### Task instructions
Return, exactly as written, every line from the first line of the data below through the line that contains "Proof. solve_decision. Defined.".

### Task data
(* ===== verification/Blackboard.v ===== *)
(** The off-context blackboard (src/blackboard/mod.rs): a table of rows that
    expire, shared by every process of a project.

    A [Database] is the file; one statement of SQLite reads or changes it as a
    whole. [io] says which actions fail, under the names the source gives them,
    and a failed one changes nothing. The two clocks of an operation, the one
    that opens the file and its own, are arguments. *)
From S2P Require Export Projection Lifecycle.
Local Open Scope Z_scope.

Definition BLACKBOARD_SCHEMA_VERSION : Z := 1.
Definition MAX_KEY_BYTES : Z := 160.
Definition MAX_PAYLOAD_BYTES : Z := 16 * 1024 * 1024.
Definition MAX_METADATA_BYTES : Z := 16 * 1024.
Definition MAX_CONTENT_TYPE_BYTES : Z := 128.
Definition MAX_TTL_SECONDS : Z := 365 * 24 * 60 * 60.
Definition DEFAULT_CONTENT_TYPE : rstring := lit "text/plain".

(** * Errors *)

Inductive BlackboardError : Type :=
  | InvalidKey (key reason : rstring)
  | PayloadTooLarge (bytes max : Z)
  | InvalidMetadata (reason : rstring)
  | InvalidContentType (content_type reason : rstring)
  | InvalidTtl (ttl max : Z)
  | KeyExists (key : rstring)
  | NewerSchema (path : rstring) (found supported : Z)
  | BoardIo (action path source : rstring)
  | Sqlite (action source : rstring).
#[export] Instance BlackboardError_eq_dec : EqDecision BlackboardError.
Proof. solve_decision. Defined.
Abbreviation blackboard_result := (result BlackboardError).

(** The failures of the file system and of SQLite, by action. *)
Definition BoardFailures : Type := rstring → option rstring.

Definition sqlite (io : BoardFailures) (action : rstring) : blackboard_result unit :=
  match io action with Some source => Err (Sqlite action source) | None => Ok tt end.
Definition board_io (io : BoardFailures) (action path : rstring) : blackboard_result unit :=
  match io action with Some source => Err (BoardIo action path source) | None => Ok tt end.

(** * Validation *)

Definition is_key_byte (b : Z) : bool :=
  is_ascii_alphanumeric b || (b =? 46) || (b =? 95) || (b =? 58) || (b =? 45).

Definition validate_key (key : rstring) : blackboard_result unit :=
  let invalid reason := InvalidKey (take (Z.to_nat MAX_KEY_BYTES) key) reason in
  reject_if (is_empty key) (invalid (lit "must not be empty")) ;;
  reject_if (MAX_KEY_BYTES <? len key) (invalid (lit "longer than 160 bytes")) ;;
  reject_if (negb (match bytes key with b :: _ => is_ascii_alphanumeric b | [] => false end))
    (invalid (lit "must start with a letter or digit")) ;;
  reject_if (negb (forallb is_key_byte (bytes key)))
    (invalid (lit "may contain only letters, digits, '.', '_', ':' and '-'")).

Definition validate_content_type (content_type : rstring) : blackboard_result unit :=
  let invalid reason :=
    InvalidContentType (take (Z.to_nat MAX_CONTENT_TYPE_BYTES) content_type) reason in
  reject_if (is_empty (trim content_type)) (invalid (lit "must not be blank")) ;;
  reject_if (MAX_CONTENT_TYPE_BYTES <? len content_type) (invalid (lit "longer than 128 bytes")) ;;
  reject_if (existsb char_is_control content_type)
    (invalid (lit "must not contain control characters")).

Definition validate_ttl (ttl : Z) : blackboard_result unit :=
  reject_if ((ttl =? 0) || (MAX_TTL_SECONDS <? ttl)) (InvalidTtl ttl MAX_TTL_SECONDS).

Definition metadata_text `{PayloadJson} (metadata : json) : blackboard_result rstring :=
  metadata ← match metadata with
             | JNull => Ok (JObject [])
             | JObject entries => Ok (JObject entries)
             | _ => Err (InvalidMetadata (lit "must be a JSON object"))
             end ;
  let text := json_to_string metadata in
  reject_if (MAX_METADATA_BYTES <? len text)
    (InvalidMetadata (lit "serialized size " ++ show_Z (len text) ++ lit " exceeds "
                        ++ show_Z MAX_METADATA_BYTES ++ lit " bytes")) ;;
  Ok text.

(** * Configuration *)

Definition DEFAULT_SPILL_THRESHOLD_BYTES : Z := 4 * 1024.
Definition MIN_SPILL_THRESHOLD_BYTES : Z := 1024.
Definition MAX_SPILL_THRESHOLD_BYTES : Z := 1024 * 1024.
Definition DEFAULT_SPILL_TTL_SECONDS : Z := 7 * 24 * 60 * 60.
Definition DEFAULT_PURGE_INTERVAL_SECS : Z := 300.
Definition MIN_PURGE_INTERVAL_SECS : Z := 10.

Record BlackboardConfig := {
  spill_threshold_bytes : Z;
  spill_ttl_seconds : option Z;
  purge_interval_secs : Z
}.

Definition blackboard_config_default : BlackboardConfig :=
  {| spill_threshold_bytes := DEFAULT_SPILL_THRESHOLD_BYTES;
     spill_ttl_seconds := Some DEFAULT_SPILL_TTL_SECONDS;
     purge_interval_secs := DEFAULT_PURGE_INTERVAL_SECS |}.

(** The [Display] of [InvalidTtl], the one error a configuration shows. *)
Definition show_invalid_ttl (ttl : Z) : rstring :=
  lit "invalid blackboard ttl_seconds " ++ show_Z ttl ++ lit ": must be between 1 and "
    ++ show_Z MAX_TTL_SECONDS.

Definition validate_config (config : BlackboardConfig) : result rstring unit :=
  let threshold := spill_threshold_bytes config in
  reject_if (negb ((MIN_SPILL_THRESHOLD_BYTES <=? threshold)
                   && (threshold <=? MAX_SPILL_THRESHOLD_BYTES)))
    (lit "blackboard.spill_threshold_bytes must be between " ++ show_Z MIN_SPILL_THRESHOLD_BYTES
       ++ lit " and " ++ show_Z MAX_SPILL_THRESHOLD_BYTES ++ lit ", got " ++ show_Z threshold) ;;
  match spill_ttl_seconds config with
  | None => Ok tt
  | Some ttl =>
      map_err (λ _, lit "blackboard.spill_ttl_seconds: " ++ show_invalid_ttl ttl)
        (validate_ttl ttl)
  end ;;
  reject_if (purge_interval_secs config <? MIN_PURGE_INTERVAL_SECS)
    (lit "blackboard.purge_interval_secs must be at least " ++ show_Z MIN_PURGE_INTERVAL_SECS
       ++ lit ", got " ++ show_Z (purge_interval_secs config)).

(** serde's reading of the section and of the file around it. *)
Class ConfigJson := {
  config_of_section : json → result rstring BlackboardConfig;
  section_of_config : rstring → result rstring json
}.

Definition from_section `{ConfigJson} (section : json) : result rstring BlackboardConfig :=
  match section with
  | JNull => Ok blackboard_config_default
  | _ =>
      config ← map_err (λ err, lit "invalid blackboard section: " ++ err)
        (config_of_section section) ;
      validate_config config ;;
      Ok config
  end.

Inductive ConfigRead : Type :=
  | ConfigMissing
  | ConfigUnreadable (error : rstring)
  | ConfigText (raw : rstring).

(** [load_config] of what reading [config.json] at [path] gave. *)
Definition load_config `{ConfigJson} (path : rstring) (read : ConfigRead)
    : result rstring BlackboardConfig :=
  match read with
  | ConfigMissing => Ok blackboard_config_default
  | ConfigUnreadable error => Err (lit "cannot read " ++ path ++ lit ": " ++ error)
  | ConfigText raw =>
      section ← map_err (λ err, lit "cannot parse " ++ path ++ lit ": " ++ err)
        (section_of_config raw) ;
      map_err (λ reason, reason ++ lit " (in " ++ path ++ lit ")") (from_section section)
  end.

(** * Rows *)

Record Row := {
  row_payload : list Z;
  row_content_type : rstring;
  row_created_at : Z;
  row_ttl_seconds : option Z;
  row_metadata : rstring
}.

(** A new file has version 0 and no table, which reads as no rows. *)
Record Database := { user_version : Z; rows : gmap rstring Row }.
Definition new_database : Database := {| user_version := 0; rows := ∅ |}.
Definition set_rows (f : gmap rstring Row → gmap rstring Row) (db : Database) : Database :=
  {| user_version := user_version db; rows := f (rows db) |}.

(** [EXPIRED_AT]: [ttl_seconds IS NOT NULL AND created_at + ttl_seconds <= ?]. *)
Definition expired_at (now : Z) (r : Row) : bool :=
  match row_ttl_seconds r with
  | Some ttl => row_created_at r + ttl <=? now
  | None => false
  end.

Record NewEntry := {
  new_task_id : rstring;
  new_payload : list Z;
  new_content_type : rstring;
  new_ttl_seconds : option Z;
  new_metadata : json
}.

(** A metadata column that is no JSON is reported as its text. *)
Record Entry := {
  entry_task_id : rstring;
  entry_payload : list Z;
  entry_content_type : rstring;
  entry_created_at : Z;
  entry_ttl_seconds : option Z;
  entry_metadata : json
}.

Definition i64_saturating_add (a b : Z) : Z := Z.max (- 2 ^ 63) (Z.min i64_max (a + b)).
(** [ttl as i64]. *)
Definition u64_as_i64 (n : Z) : Z := if n <=? i64_max then n else n - 2 ^ 64.

Definition entry_expires_at (e : Entry) : option Z :=
  (λ ttl, i64_saturating_add (entry_created_at e) (u64_as_i64 ttl)) <$> entry_ttl_seconds e.

Record EntryRef := {
  ref_task_id : rstring;
  ref_content_type : rstring;
  ref_bytes : Z;
  ref_sha256 : rstring;
  ref_created_at : Z;
  ref_expires_at : option Z
}.

Definition ARTIFACT_ID_PREFIX : rstring := lit "blackboard:".
Definition artifact_id (r : EntryRef) : rstring := ARTIFACT_ID_PREFIX ++ ref_task_id r.

Definition BLACKBOARD_DB_FILE : rstring := lit "blackboard.db".
Definition db_path (impulse_dir : rstring) : rstring := path_join impulse_dir BLACKBOARD_DB_FILE.

(** * Operations on an open board *)

Section board.
Context `{Host} `{PayloadJson} (io : BoardFailures).

(** The row an accepted entry is written as. *)
Definition new_row (entry : NewEntry) (metadata : rstring) (now : Z) : Row :=
  {| row_payload := new_payload entry; row_content_type := new_content_type entry;
     row_created_at := now; row_ttl_seconds := u64_as_i64 <$> new_ttl_seconds entry;
     row_metadata := metadata |}.

Definition validate_entry (entry : NewEntry) : blackboard_result rstring :=
  validate_key (new_task_id entry) ;;
  validate_content_type (new_content_type entry) ;;
  reject_if (MAX_PAYLOAD_BYTES <? zlen (new_payload entry))
    (PayloadTooLarge (zlen (new_payload entry)) MAX_PAYLOAD_BYTES) ;;
  match new_ttl_seconds entry with Some ttl => validate_ttl ttl | None => Ok tt end ;;
  metadata_text (new_metadata entry).

(** The upsert: the number of rows it changed. *)
Definition upsert (key : rstring) (row : Row) (now : Z) (db : Database) : Z * Database :=
  match rows db !! key with
  | Some old => if expired_at now old then (1, set_rows <[key := row]> db) else (0, db)
  | None => (1, set_rows <[key := row]> db)
  end.

Definition put_at (entry : NewEntry) (now : Z) (db : Database)
    : blackboard_result EntryRef * Database :=
  match (metadata ← validate_entry entry ; sqlite io (lit "writing an entry") ;; Ok metadata) with
  | Err e => (Err e, db)
  | Ok metadata =>
      let '(changed, db) := upsert (new_task_id entry) (new_row entry metadata now) now db in
      if changed =? 0 then (Err (KeyExists (new_task_id entry)), db)
      else
        (Ok {| ref_task_id := new_task_id entry; ref_content_type := new_content_type entry;
               ref_bytes := zlen (new_payload entry);
               ref_sha256 := sha256_hex (new_payload entry);
               ref_created_at := now;
               ref_expires_at := (λ ttl, i64_saturating_add now (u64_as_i64 ttl))
                                   <$> new_ttl_seconds entry |}, db)
  end.

(** The live row of a key. *)
Definition live_row (key : rstring) (now : Z) (db : Database) : option Row :=
  r ← rows db !! key; if expired_at now r then None else Some r.

Definition entry_of_row (key : rstring) (r : Row) : Entry :=
  {| entry_task_id := key; entry_payload := row_payload r;
     entry_content_type := row_content_type r; entry_created_at := row_created_at r;
     entry_ttl_seconds := ttl ← row_ttl_seconds r; if 0 <=? ttl then Some ttl else None;
     entry_metadata := default (JString (row_metadata r)) (json_from_str (row_metadata r)) |}.

Definition get_at (key : rstring) (now : Z) (db : Database) : blackboard_result (option Entry) :=
  validate_key key ;;
  sqlite io (lit "reading an entry") ;;
  Ok (entry_of_row key <$> live_row key now db).

Definition board_delete (key : rstring) (db : Database) : blackboard_result bool * Database :=
  match (validate_key key ;; sqlite io (lit "deleting an entry")) with
  | Err e => (Err e, db)
  | Ok _ => (Ok (bool_decide (is_Some (rows db !! key))), set_rows (delete key) db)
  end.

Definition is_live (now : Z) (r : Row) : bool := negb (expired_at now r).
Definition live_rows (now : Z) (m : gmap rstring Row) : gmap rstring Row :=
  filter (λ kr, is_live now kr.2 = true) m.

Definition purge_expired_at (now : Z) (db : Database) : blackboard_result Z * Database :=
  match sqlite io (lit "purging expired entries") with
  | Err e => (Err e, db)
  | Ok _ =>
      (Ok (Z.of_nat (size (rows db)) - Z.of_nat (size (live_rows now (rows db)))),
       set_rows (live_rows now) db)
  end.

Definition live_count_at (now : Z) (db : Database) : blackboard_result Z :=
  sqlite io (lit "counting live entries") ;;
  Ok (Z.of_nat (size (live_rows now (rows db)))).

(** * Opening *)

(** [open_at]: what it returns and the file afterwards. *)
Definition open_at (path : rstring) (now : Z) (file : option Database)
    : blackboard_result Database * option Database :=
  match sqlite io (lit "opening the database") with
  | Err e => (Err e, file)
  | Ok _ =>
      let db := default new_database file in
      match ((if bool_decide (is_Some file) then Ok tt
              else board_io io (lit "restricting database permissions") path) ;;
             sqlite io (lit "setting the busy timeout") ;;
             sqlite io (lit "reading the schema version") ;;
             reject_if (BLACKBOARD_SCHEMA_VERSION <? user_version db)
               (NewerSchema path (user_version db) BLACKBOARD_SCHEMA_VERSION) ;;
             sqlite io (lit "creating the schema") ;;
             (if user_version db <? BLACKBOARD_SCHEMA_VERSION
              then sqlite io (lit "recording the schema version") else Ok tt)) with
      | Err e => (Err e, Some db)
      | Ok _ =>
          match purge_expired_at now
                  {| user_version := BLACKBOARD_SCHEMA_VERSION; rows := rows db |} with
          | (Err e, db) => (Err e, Some db)
          | (Ok _, db) => (Ok db, Some db)
          end
      end
  end.

Definition open (impulse_dir : rstring) (now : Z) (file : option Database)
    : blackboard_result Database * option Database :=
  match board_io io (lit "creating the .impulse directory") impulse_dir with
  | Err e => (Err e, file)
  | Ok _ => open_at (db_path impulse_dir) now file
  end.

Definition open_existing (impulse_dir : rstring) (now : Z) (file : option Database)
    : blackboard_result (option Database) * option Database :=
  match file with
  | None => (Ok None, None)
  | Some _ =>
      match open_at (db_path impulse_dir) now file with
      | (Ok db, file) => (Ok (Some db), file)
      | (Err e, file) => (Err e, file)
      end
  end.

Record PurgeReport := { purged : Z; live : Z }.

(** [maintain], at the clocks of its three looks at the time. *)
Definition maintain (impulse_dir : rstring) (now_open now_purge now_count : Z) (file : option Database)
    : blackboard_result (option PurgeReport) * option Database :=
  match open_existing impulse_dir now_open file with
  | (Err e, file) => (Err e, file)
  | (Ok None, file) => (Ok None, file)
  | (Ok (Some db), _) =>
      match purge_expired_at now_purge db with
      | (Err e, db) => (Err e, Some db)
      | (Ok purged, db) =>
          ((λ live, Some {| purged := purged; live := live |}) <$> live_count_at now_count db,
           Some db)
      end
  end.
End board.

### Exercise response
(* ===== verification/Blackboard.v ===== *)
(** The off-context blackboard (src/blackboard/mod.rs): a table of rows that
    expire, shared by every process of a project.

    A [Database] is the file; one statement of SQLite reads or changes it as a
    whole. [io] says which actions fail, under the names the source gives them,
    and a failed one changes nothing. The two clocks of an operation, the one
    that opens the file and its own, are arguments. *)
From S2P Require Export Projection Lifecycle.
Local Open Scope Z_scope.

Definition BLACKBOARD_SCHEMA_VERSION : Z := 1.
Definition MAX_KEY_BYTES : Z := 160.
Definition MAX_PAYLOAD_BYTES : Z := 16 * 1024 * 1024.
Definition MAX_METADATA_BYTES : Z := 16 * 1024.
Definition MAX_CONTENT_TYPE_BYTES : Z := 128.
Definition MAX_TTL_SECONDS : Z := 365 * 24 * 60 * 60.
Definition DEFAULT_CONTENT_TYPE : rstring := lit "text/plain".

(** * Errors *)

Inductive BlackboardError : Type :=
  | InvalidKey (key reason : rstring)
  | PayloadTooLarge (bytes max : Z)
  | InvalidMetadata (reason : rstring)
  | InvalidContentType (content_type reason : rstring)
  | InvalidTtl (ttl max : Z)
  | KeyExists (key : rstring)
  | NewerSchema (path : rstring) (found supported : Z)
  | BoardIo (action path source : rstring)
  | Sqlite (action source : rstring).
#[export] Instance BlackboardError_eq_dec : EqDecision BlackboardError.
Proof. solve_decision. Defined.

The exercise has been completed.